*Collection entries*.
__________

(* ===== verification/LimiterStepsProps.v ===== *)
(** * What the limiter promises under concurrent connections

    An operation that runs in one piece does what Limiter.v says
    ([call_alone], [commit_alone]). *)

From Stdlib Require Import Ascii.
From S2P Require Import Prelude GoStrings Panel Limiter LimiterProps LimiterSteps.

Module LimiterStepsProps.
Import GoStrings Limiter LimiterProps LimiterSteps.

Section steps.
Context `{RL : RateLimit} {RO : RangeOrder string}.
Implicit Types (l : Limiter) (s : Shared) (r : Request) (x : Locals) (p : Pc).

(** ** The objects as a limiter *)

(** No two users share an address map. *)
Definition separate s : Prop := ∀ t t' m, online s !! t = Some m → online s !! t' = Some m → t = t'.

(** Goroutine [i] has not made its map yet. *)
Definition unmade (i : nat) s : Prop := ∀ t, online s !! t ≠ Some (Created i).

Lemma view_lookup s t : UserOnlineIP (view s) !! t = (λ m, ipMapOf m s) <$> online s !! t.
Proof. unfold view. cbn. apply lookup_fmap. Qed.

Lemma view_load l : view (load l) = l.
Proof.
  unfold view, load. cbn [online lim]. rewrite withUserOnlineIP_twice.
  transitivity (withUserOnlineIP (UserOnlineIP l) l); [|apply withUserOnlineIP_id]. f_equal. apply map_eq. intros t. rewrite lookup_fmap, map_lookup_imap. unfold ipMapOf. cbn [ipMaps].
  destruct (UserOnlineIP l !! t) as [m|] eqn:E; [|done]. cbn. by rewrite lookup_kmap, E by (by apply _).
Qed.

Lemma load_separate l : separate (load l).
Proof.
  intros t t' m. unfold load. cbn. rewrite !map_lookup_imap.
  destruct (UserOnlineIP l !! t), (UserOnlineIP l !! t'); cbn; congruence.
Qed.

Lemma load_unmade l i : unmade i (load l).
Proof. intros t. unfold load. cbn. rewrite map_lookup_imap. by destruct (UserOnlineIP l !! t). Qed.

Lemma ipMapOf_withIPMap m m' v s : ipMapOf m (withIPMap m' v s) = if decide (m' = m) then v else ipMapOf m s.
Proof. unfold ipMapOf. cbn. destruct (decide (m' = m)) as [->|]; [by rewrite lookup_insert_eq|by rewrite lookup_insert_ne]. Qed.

__________

*Problem*.
A word-for-word copy of all the entries above is required.

*Output of the task*.
(* ===== verification/LimiterStepsProps.v ===== *)
(** * What the limiter promises under concurrent connections

    An operation that runs in one piece does what Limiter.v says
    ([call_alone], [commit_alone]). *)

From Stdlib Require Import Ascii.
From S2P Require Import Prelude GoStrings Panel Limiter LimiterProps LimiterSteps.

Module LimiterStepsProps.
Import GoStrings Limiter LimiterProps LimiterSteps.

Section steps.
Context `{RL : RateLimit} {RO : RangeOrder string}.
Implicit Types (l : Limiter) (s : Shared) (r : Request) (x : Locals) (p : Pc).

(** ** The objects as a limiter *)

(** No two users share an address map. *)
Definition separate s : Prop := ∀ t t' m, online s !! t = Some m → online s !! t' = Some m → t = t'.

(** Goroutine [i] has not made its map yet. *)
Definition unmade (i : nat) s : Prop := ∀ t, online s !! t ≠ Some (Created i).

Lemma view_lookup s t : UserOnlineIP (view s) !! t = (λ m, ipMapOf m s) <$> online s !! t.
Proof. unfold view. cbn. apply lookup_fmap. Qed.

Lemma view_load l : view (load l) = l.
Proof.
  unfold view, load. cbn [online lim]. rewrite withUserOnlineIP_twice.
  transitivity (withUserOnlineIP (UserOnlineIP l) l); [|apply withUserOnlineIP_id]. f_equal. apply map_eq. intros t. rewrite lookup_fmap, map_lookup_imap. unfold ipMapOf. cbn [ipMaps].
  destruct (UserOnlineIP l !! t) as [m|] eqn:E; [|done]. cbn. by rewrite lookup_kmap, E by (by apply _).
Qed.

Lemma load_separate l : separate (load l).
Proof.
  intros t t' m. unfold load. cbn. rewrite !map_lookup_imap.
  destruct (UserOnlineIP l !! t), (UserOnlineIP l !! t'); cbn; congruence.
Qed.

Lemma load_unmade l i : unmade i (load l).
Proof. intros t. unfold load. cbn. rewrite map_lookup_imap. by destruct (UserOnlineIP l !! t). Qed.

Lemma ipMapOf_withIPMap m m' v s : ipMapOf m (withIPMap m' v s) = if decide (m' = m) then v else ipMapOf m s.
Proof. unfold ipMapOf. cbn. destruct (decide (m' = m)) as [->|]; [by rewrite lookup_insert_eq|by rewrite lookup_insert_ne]. Qed.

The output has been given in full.